### Data records:
>>>>
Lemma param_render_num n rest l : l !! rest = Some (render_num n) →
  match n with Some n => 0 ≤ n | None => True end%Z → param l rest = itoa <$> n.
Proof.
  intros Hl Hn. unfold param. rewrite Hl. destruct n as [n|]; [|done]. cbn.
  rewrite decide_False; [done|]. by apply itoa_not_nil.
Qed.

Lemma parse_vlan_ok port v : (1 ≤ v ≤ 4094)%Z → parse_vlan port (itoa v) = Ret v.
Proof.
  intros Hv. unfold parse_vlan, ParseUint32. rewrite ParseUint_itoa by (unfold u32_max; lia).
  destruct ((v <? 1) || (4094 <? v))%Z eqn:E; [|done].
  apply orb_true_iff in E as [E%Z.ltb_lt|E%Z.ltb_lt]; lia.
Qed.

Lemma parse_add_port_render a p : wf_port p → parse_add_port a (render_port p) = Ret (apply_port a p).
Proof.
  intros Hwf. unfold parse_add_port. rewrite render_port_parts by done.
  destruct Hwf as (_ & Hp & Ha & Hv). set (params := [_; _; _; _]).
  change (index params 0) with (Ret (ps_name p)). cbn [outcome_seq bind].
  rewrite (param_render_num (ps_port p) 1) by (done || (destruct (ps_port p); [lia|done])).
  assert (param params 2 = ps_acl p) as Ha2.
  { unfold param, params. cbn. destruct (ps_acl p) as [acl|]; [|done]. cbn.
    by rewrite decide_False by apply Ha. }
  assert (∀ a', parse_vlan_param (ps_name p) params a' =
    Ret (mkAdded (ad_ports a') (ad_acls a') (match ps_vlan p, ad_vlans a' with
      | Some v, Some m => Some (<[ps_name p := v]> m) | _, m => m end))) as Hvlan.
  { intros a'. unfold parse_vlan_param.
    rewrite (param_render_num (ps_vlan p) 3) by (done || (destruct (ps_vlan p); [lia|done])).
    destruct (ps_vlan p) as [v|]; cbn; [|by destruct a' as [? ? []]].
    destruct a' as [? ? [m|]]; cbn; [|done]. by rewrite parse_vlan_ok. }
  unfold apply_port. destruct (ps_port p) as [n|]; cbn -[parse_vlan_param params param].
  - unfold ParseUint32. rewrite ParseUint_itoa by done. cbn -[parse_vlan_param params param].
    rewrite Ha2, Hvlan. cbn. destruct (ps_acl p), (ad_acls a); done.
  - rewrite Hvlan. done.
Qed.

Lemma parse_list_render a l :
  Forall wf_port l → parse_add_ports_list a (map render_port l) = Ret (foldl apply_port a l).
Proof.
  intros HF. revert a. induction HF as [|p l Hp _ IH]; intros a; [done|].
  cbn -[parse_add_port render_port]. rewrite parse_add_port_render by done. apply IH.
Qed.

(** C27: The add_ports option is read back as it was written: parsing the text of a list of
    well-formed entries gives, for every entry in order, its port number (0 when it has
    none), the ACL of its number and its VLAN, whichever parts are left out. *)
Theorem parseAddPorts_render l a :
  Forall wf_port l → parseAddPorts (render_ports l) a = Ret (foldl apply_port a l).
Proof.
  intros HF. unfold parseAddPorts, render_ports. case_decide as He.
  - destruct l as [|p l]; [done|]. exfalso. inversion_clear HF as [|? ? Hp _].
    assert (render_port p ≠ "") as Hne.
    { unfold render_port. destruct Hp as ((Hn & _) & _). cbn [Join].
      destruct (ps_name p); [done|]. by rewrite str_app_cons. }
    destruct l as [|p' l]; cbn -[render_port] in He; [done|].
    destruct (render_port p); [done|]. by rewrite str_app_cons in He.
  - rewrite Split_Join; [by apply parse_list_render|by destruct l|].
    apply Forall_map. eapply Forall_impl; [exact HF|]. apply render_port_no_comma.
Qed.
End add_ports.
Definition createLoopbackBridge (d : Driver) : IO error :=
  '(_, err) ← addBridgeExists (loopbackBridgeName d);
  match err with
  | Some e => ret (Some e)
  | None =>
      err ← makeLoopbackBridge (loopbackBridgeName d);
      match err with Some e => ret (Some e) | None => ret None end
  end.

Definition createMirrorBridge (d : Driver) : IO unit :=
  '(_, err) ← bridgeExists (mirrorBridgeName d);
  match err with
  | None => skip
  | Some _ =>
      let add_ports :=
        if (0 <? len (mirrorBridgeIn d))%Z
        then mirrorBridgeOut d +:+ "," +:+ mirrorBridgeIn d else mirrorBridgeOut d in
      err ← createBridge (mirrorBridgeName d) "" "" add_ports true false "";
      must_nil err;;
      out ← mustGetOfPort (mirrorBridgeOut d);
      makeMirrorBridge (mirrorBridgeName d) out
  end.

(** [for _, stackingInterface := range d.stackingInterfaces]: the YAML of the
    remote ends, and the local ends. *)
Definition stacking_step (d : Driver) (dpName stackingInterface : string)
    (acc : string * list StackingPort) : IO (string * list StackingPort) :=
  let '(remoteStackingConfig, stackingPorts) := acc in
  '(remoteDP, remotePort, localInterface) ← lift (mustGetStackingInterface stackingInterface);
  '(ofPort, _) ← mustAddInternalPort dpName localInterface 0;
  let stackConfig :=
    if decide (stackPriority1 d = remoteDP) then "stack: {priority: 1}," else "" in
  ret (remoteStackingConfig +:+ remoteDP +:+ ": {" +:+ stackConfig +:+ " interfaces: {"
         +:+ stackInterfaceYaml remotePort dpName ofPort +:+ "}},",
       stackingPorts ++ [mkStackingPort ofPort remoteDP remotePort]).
<<<<
### ACTIVITY:
Among the lines above, return those that hold the word "stackingInterface".

### THE ANSWER:
(** [for _, stackingInterface := range d.stackingInterfaces]: the YAML of the
Definition stacking_step (d : Driver) (dpName stackingInterface : string)
  '(remoteDP, remotePort, localInterface) ← lift (mustGetStackingInterface stackingInterface);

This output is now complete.